WORK INSTRUCTIONS:
From the records below, print exactly the lines starting at the one containing "the reader took" and ending at the one containing "write_ok size buf m w →", ends included, and nothing else.

[Dataset entries]
'''
Lemma read_all_streams_witness :
  let w := demo_world xen_shm_pipe_mod_read demo_ring in
  wp (xen_shm_pipe_read_all (H := feeding_env) 1 0 8195 20)
     (transfer_all (λ n, read_moves 16 8195 n w) (read_stop (H := feeding_env)) 20) w.
Proof.
  apply (read_all_streams (E := feeding_env) 16 1 0 8195 20) with (T := 0%nat).
  - intros t s. apply writer_step_feed. lia.
  - split; [apply demo_ready, demo_ring_wf | apply demo_range].
  - by apply filled_by_feed.
  - lia.
Defined.

(** C2. [xen_shm_pipe_write_all] appends a stretch of the caller's buffer: what
    the reader took meanwhile followed by what is queued is what was queued
    followed by the first [n] bytes at [buf]. It returns when the reader keeps
    making room, and when the module reports the memory closed; and when the
    reader makes room, neither end closes and the module answers, it accepts all
    [m] bytes. *)
Theorem write_all_streams `{E : PipeEnv} size fuel garbage buf m w :
  (∀ t s, ring_wf size s → reader_step size s (peer t s)) →
  write_ok size buf m w →
  let post := transfer_all (λ n, accepted size buf n w) write_stop m in
  safe (xen_shm_pipe_write_all fuel garbage buf m) post w ∧
  (broken → XEN_SHM_PIPE_WAIT_LOOP_LIMIT < Z.of_nat fuel →
     wp (xen_shm_pipe_write_all fuel garbage buf m) post w) ∧
  (∀ T, room_from size T → (T < fuel)%nat →
     wp (xen_shm_pipe_write_all fuel garbage buf m) (λ r w', post r w' ∧
       (responsive ∧ reader_stays_open ∧ writer_stays_open → r = m ∧ accepted size buf m w w')) w).
Proof.
  intros Hpeer Hok post. pose proof Hok as [((_ & _ & _ & Hsz & _) & _) _].
  split_and!; [|intros Hb Hf|intros T HT Hf].
  - apply (triple_write_all size Hpeer (Triple0 := partial)); [|done]. intros. by apply safe_wait_writer.
  - apply (triple_write_all size Hpeer (Triple0 := total)); [|done]. intros. by apply wp_wait_writer_broken.
  - eapply wp_mono; [apply (triple_write_all size Hpeer (Triple0 := total)); [|done]|].
    { intros. by eapply wp_wait_writer_room. }
    intros r w' Hr. split; [exact Hr|]. intros Hopen.
    destruct Hr as (n & Ha & _ & [[-> [->|(_ & r0 & _ & _ & Hn)]]|(_ & _ & _ & _ & Hn)]); tauto.
Qed.

Lemma write_all_streams_witness :
  let w := demo_world xen_shm_pipe_mod_write demo_ring in
  wp (xen_shm_pipe_write_all (H := draining_env) 1 0 8195 20) (λ r w',
    transfer_all (λ n, accepted 16 8195 n w) (write_stop (H := draining_env)) 20 r w' ∧
    (responsive (H := draining_env) ∧ reader_stays_open (H := draining_env) ∧
     writer_stays_open (H := draining_env) → r = 20 ∧ accepted 16 8195 20 w w')) w.
Proof.
  apply (write_all_streams (E := draining_env) 16 1 0 8195 20) with (T := 0%nat).
  - intros t s. apply reader_step_drain. lia.
  - split; [apply demo_ready, demo_ring_wf | apply demo_range].
  - by apply room_by_drain.
  - lia.
Defined.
'''
OUTPUT FOR THIS TASK:
    the reader took meanwhile followed by what is queued is what was queued
    followed by the first [n] bytes at [buf]. It returns when the reader keeps
    making room, and when the module reports the memory closed; and when the
    reader makes room, neither end closes and the module answers, it accepts all
    [m] bytes. *)
Theorem write_all_streams `{E : PipeEnv} size fuel garbage buf m w :
  (∀ t s, ring_wf size s → reader_step size s (peer t s)) →
  write_ok size buf m w →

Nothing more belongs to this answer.